* _WORK REQUIRED_
Of the material below, the lines to be retyped are those from the line containing "End StringFacts." through the line containing "induction rows as [|row rows IH]; [done|].", inclusive; reproduce them exactly.

* _PROVIDED MATERIAL_
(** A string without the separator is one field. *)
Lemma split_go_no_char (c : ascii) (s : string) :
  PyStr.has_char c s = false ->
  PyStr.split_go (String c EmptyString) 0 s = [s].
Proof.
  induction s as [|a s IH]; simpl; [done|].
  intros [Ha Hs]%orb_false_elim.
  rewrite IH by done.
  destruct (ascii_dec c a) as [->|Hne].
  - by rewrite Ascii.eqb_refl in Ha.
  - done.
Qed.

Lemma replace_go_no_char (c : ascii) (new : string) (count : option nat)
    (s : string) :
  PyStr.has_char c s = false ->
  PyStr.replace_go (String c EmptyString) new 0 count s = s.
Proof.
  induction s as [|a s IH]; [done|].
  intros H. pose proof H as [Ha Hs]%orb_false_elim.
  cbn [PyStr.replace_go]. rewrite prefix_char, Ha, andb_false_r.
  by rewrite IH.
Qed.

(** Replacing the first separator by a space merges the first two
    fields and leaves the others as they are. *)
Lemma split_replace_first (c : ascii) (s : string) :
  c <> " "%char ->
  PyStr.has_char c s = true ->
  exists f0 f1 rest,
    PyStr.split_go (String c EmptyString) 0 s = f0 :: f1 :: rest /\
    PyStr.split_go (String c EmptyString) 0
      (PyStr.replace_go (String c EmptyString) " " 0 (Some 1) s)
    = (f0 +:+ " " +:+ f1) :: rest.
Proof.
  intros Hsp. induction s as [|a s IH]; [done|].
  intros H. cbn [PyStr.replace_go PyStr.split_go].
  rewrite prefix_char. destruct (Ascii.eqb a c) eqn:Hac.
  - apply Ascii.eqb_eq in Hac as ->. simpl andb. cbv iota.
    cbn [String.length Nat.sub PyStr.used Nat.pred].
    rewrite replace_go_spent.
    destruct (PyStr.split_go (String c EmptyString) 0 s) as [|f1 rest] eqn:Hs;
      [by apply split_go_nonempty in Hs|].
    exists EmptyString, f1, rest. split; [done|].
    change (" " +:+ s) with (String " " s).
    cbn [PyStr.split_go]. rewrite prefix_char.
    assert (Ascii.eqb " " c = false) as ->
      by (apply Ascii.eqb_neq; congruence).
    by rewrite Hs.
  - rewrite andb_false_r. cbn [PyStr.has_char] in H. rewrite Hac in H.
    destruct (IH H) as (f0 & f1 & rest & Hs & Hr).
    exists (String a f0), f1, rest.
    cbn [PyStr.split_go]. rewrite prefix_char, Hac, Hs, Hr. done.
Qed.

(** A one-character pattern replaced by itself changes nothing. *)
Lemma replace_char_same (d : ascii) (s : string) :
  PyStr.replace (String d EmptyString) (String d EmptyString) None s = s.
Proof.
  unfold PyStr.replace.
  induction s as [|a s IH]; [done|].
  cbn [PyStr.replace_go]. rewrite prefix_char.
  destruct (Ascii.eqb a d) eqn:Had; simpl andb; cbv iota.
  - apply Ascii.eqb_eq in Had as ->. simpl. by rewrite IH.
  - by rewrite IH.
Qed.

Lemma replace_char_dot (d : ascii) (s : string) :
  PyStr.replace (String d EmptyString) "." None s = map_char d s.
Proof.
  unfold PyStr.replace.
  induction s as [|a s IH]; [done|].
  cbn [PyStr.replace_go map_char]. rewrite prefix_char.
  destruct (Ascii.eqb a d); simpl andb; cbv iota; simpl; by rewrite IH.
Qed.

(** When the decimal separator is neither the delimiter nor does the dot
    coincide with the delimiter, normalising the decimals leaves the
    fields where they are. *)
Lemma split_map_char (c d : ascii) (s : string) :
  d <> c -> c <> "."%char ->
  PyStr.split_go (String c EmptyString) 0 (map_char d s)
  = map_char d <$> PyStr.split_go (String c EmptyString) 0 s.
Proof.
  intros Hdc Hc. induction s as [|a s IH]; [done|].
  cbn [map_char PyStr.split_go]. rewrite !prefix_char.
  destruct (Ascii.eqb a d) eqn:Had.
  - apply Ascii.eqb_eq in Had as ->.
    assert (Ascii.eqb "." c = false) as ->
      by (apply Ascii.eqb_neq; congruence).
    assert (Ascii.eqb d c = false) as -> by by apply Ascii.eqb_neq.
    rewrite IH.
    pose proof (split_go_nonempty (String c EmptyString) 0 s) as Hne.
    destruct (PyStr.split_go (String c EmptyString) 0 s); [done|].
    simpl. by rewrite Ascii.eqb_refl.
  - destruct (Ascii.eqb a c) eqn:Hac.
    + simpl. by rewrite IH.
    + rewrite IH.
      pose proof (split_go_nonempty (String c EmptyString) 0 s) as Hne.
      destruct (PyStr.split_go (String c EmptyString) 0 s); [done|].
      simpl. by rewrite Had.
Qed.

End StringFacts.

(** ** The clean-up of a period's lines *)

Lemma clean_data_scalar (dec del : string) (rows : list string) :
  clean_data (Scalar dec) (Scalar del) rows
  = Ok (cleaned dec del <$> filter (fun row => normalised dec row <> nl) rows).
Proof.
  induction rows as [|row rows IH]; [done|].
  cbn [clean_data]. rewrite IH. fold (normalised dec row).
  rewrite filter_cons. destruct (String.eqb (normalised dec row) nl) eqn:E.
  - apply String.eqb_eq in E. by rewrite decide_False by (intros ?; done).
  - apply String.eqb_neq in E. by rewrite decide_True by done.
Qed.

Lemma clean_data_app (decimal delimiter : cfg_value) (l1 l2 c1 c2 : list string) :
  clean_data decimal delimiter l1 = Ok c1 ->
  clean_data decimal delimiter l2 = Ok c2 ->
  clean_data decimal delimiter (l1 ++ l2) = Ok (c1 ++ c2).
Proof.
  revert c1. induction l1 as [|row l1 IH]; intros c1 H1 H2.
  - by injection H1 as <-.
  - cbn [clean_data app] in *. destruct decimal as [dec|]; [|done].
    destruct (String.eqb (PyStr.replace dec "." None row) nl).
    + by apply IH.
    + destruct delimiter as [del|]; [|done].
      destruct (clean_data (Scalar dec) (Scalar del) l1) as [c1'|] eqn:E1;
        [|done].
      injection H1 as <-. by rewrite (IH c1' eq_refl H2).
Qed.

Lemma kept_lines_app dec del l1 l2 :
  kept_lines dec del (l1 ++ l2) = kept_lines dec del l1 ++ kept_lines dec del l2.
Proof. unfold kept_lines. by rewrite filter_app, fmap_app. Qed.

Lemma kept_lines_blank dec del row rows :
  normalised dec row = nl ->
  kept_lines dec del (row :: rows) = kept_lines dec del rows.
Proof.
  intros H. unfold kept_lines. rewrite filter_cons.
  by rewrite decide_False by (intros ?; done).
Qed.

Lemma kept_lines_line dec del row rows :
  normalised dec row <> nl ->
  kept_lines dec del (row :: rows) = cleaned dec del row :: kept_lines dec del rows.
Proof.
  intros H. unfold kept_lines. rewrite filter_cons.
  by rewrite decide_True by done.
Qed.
* * *
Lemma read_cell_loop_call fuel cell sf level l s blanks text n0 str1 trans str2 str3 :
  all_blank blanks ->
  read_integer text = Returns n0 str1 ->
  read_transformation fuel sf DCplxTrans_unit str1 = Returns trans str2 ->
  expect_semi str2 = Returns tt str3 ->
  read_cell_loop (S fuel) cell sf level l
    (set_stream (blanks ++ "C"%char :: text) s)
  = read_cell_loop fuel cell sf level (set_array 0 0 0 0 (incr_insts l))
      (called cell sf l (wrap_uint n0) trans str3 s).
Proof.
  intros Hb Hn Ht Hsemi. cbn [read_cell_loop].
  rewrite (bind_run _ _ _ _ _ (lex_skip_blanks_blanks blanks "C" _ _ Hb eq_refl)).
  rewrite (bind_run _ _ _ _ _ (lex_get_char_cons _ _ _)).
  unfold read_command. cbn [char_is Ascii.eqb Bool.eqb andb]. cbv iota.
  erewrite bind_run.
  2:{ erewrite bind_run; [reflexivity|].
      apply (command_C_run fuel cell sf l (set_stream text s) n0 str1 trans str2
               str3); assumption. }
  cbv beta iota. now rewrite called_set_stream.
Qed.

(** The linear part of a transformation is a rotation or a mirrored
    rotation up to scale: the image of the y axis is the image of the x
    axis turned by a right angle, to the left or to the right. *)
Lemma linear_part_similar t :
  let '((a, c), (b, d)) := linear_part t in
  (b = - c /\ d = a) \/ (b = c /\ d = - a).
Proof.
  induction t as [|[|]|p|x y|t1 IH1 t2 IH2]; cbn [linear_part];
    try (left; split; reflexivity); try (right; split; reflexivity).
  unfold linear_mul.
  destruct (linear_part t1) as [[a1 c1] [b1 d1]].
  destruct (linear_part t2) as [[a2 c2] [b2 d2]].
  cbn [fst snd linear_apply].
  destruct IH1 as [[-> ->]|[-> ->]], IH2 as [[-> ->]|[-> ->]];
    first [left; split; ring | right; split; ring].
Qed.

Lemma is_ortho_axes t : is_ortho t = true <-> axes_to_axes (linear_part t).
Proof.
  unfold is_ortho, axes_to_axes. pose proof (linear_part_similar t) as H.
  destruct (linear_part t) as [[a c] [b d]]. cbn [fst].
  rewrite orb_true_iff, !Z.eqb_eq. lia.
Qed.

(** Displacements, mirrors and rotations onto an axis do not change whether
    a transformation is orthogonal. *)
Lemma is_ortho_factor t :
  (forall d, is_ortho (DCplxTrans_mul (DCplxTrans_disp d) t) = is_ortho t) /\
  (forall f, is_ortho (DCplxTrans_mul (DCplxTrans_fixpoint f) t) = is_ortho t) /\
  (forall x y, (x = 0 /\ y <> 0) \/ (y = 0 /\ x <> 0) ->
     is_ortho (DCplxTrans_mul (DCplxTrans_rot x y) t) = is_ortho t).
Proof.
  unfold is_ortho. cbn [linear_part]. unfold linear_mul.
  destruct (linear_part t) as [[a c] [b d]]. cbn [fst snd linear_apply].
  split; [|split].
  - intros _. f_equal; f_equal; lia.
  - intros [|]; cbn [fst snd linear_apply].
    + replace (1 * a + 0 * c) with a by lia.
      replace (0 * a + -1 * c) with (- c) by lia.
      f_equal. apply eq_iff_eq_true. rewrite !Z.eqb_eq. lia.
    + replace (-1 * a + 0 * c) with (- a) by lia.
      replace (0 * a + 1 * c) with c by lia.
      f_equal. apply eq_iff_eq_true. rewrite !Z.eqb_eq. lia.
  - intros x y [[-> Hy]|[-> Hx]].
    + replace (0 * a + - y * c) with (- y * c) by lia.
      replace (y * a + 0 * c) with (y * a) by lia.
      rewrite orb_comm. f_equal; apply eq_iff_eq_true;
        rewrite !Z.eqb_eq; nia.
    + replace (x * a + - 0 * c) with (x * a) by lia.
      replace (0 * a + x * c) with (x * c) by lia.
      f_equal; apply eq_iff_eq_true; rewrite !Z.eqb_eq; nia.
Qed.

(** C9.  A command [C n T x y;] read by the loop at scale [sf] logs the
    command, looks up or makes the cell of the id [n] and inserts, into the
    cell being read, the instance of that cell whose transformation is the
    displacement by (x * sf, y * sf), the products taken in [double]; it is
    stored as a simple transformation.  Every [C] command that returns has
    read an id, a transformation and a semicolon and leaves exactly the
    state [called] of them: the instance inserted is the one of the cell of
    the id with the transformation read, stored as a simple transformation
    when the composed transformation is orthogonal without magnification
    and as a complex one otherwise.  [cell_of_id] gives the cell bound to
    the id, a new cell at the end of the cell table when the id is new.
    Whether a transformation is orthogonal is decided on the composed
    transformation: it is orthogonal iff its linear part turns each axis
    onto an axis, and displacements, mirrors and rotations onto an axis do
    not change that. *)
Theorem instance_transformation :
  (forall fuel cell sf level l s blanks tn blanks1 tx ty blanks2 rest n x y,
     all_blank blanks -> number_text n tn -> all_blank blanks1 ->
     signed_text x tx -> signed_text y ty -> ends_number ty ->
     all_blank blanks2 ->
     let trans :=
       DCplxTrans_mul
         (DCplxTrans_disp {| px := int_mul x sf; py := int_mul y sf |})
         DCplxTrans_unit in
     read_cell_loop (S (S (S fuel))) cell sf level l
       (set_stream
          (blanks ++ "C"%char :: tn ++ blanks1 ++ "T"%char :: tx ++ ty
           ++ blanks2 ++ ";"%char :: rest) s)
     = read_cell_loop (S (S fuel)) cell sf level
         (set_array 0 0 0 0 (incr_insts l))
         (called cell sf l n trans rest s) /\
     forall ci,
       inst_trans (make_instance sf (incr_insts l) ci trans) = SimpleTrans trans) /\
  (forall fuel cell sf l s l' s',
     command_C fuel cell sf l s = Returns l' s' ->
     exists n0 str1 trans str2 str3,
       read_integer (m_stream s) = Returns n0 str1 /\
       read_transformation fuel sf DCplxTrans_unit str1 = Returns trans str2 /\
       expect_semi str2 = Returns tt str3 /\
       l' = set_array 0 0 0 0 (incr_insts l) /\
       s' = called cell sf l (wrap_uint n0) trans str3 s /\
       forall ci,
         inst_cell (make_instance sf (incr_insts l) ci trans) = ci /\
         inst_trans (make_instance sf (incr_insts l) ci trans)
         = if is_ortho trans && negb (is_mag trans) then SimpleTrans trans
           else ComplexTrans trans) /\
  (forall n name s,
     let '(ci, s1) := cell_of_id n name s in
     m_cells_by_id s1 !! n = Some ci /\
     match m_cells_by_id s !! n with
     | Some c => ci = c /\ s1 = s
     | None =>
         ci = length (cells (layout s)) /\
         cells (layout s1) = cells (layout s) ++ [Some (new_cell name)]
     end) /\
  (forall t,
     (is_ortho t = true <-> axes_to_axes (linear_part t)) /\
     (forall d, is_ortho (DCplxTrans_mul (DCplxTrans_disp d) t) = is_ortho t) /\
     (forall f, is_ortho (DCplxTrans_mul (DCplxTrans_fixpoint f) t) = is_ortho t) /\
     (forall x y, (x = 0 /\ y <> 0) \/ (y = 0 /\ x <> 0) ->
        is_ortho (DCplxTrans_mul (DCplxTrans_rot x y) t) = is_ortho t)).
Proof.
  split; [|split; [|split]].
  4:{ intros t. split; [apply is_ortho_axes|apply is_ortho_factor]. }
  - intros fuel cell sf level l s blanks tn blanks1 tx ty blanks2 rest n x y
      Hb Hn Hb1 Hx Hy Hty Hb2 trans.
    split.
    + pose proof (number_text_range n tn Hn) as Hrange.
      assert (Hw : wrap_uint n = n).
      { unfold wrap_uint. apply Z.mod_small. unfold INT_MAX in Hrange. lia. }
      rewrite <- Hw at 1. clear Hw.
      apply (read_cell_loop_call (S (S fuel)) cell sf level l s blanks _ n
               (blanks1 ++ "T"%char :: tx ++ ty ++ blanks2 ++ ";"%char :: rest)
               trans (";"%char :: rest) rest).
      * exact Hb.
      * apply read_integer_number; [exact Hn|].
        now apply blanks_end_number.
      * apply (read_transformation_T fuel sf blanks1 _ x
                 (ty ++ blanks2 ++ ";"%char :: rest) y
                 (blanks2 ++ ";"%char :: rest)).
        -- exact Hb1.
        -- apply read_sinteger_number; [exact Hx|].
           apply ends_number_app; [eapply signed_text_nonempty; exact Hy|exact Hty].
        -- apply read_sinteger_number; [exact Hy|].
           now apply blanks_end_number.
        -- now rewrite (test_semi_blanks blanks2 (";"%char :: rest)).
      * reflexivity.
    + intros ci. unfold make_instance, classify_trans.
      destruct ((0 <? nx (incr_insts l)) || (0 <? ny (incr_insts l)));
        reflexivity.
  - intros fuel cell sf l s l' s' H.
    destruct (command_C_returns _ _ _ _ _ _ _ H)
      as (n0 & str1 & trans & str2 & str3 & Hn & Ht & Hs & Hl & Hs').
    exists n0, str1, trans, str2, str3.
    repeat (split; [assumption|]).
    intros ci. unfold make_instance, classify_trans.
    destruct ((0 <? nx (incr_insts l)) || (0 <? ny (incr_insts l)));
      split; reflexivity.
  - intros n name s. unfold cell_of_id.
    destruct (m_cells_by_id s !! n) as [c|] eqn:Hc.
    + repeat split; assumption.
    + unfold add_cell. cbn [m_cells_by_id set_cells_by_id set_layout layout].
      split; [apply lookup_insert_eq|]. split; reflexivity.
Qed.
---
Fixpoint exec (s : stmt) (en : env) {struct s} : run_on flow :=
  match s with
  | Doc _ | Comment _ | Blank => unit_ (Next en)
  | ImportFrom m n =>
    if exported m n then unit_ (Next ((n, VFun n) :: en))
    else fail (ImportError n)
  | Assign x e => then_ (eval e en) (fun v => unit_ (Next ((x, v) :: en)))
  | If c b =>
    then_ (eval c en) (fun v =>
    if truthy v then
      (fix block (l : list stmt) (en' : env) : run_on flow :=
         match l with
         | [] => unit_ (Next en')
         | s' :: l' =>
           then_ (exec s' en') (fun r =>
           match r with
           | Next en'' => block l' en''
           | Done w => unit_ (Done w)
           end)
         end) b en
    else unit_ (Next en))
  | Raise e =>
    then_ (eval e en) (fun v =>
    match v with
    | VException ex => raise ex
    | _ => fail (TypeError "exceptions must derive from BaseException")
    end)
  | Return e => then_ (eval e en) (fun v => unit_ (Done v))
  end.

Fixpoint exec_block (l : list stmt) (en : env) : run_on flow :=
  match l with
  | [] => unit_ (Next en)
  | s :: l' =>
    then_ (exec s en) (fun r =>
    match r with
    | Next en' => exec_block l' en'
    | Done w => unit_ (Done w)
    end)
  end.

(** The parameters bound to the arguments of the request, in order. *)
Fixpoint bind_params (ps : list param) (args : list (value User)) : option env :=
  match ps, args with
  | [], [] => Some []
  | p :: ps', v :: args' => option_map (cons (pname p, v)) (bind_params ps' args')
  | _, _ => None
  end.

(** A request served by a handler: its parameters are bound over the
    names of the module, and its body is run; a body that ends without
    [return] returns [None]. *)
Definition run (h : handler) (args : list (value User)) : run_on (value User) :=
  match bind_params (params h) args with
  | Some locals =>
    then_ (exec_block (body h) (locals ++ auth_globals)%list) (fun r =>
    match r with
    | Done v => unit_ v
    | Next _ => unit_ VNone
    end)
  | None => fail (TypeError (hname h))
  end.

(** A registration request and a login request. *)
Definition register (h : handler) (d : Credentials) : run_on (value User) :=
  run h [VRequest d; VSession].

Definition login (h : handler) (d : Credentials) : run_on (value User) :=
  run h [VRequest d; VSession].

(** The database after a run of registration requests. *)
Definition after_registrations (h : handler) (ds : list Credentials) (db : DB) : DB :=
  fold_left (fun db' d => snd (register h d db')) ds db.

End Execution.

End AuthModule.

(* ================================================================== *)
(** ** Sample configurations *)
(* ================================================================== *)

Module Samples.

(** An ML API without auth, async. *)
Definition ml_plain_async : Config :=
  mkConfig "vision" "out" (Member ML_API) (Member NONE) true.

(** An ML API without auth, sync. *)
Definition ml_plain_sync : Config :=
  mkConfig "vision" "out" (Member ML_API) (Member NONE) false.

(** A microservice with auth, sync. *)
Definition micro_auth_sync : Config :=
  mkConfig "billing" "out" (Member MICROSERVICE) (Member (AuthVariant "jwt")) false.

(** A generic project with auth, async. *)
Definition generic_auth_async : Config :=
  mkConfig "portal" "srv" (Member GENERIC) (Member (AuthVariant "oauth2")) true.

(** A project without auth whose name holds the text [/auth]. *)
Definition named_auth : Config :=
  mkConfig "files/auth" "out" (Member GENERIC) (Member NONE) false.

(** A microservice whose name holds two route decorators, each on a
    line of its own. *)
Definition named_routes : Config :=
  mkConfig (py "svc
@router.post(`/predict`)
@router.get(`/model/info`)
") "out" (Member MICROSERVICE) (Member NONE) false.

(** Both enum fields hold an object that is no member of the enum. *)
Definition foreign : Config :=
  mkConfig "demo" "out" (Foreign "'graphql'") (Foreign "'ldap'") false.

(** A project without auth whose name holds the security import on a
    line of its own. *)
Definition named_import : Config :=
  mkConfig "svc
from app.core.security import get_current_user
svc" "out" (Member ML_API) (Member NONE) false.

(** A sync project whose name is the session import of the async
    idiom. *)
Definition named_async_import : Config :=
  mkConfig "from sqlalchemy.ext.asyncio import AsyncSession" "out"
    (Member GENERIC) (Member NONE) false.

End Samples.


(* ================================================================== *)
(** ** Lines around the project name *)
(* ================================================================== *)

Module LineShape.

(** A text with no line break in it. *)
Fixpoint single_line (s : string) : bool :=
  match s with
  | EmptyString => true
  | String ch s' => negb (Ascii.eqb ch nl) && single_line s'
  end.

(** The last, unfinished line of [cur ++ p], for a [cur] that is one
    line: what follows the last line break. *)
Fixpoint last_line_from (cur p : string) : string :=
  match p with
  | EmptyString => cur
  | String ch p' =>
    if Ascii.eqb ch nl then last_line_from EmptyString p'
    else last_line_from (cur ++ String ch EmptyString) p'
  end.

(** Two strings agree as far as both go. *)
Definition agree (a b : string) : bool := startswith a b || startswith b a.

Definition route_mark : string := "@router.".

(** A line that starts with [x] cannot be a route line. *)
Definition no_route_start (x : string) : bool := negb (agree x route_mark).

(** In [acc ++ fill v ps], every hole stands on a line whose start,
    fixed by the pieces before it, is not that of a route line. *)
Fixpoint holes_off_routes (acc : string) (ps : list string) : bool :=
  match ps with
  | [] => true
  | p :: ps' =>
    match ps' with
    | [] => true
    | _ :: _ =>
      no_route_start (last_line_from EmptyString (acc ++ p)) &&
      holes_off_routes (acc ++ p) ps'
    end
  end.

* _THE ANSWER_
End StringFacts.

(** ** The clean-up of a period's lines *)

Lemma clean_data_scalar (dec del : string) (rows : list string) :
  clean_data (Scalar dec) (Scalar del) rows
  = Ok (cleaned dec del <$> filter (fun row => normalised dec row <> nl) rows).
Proof.
  induction rows as [|row rows IH]; [done|].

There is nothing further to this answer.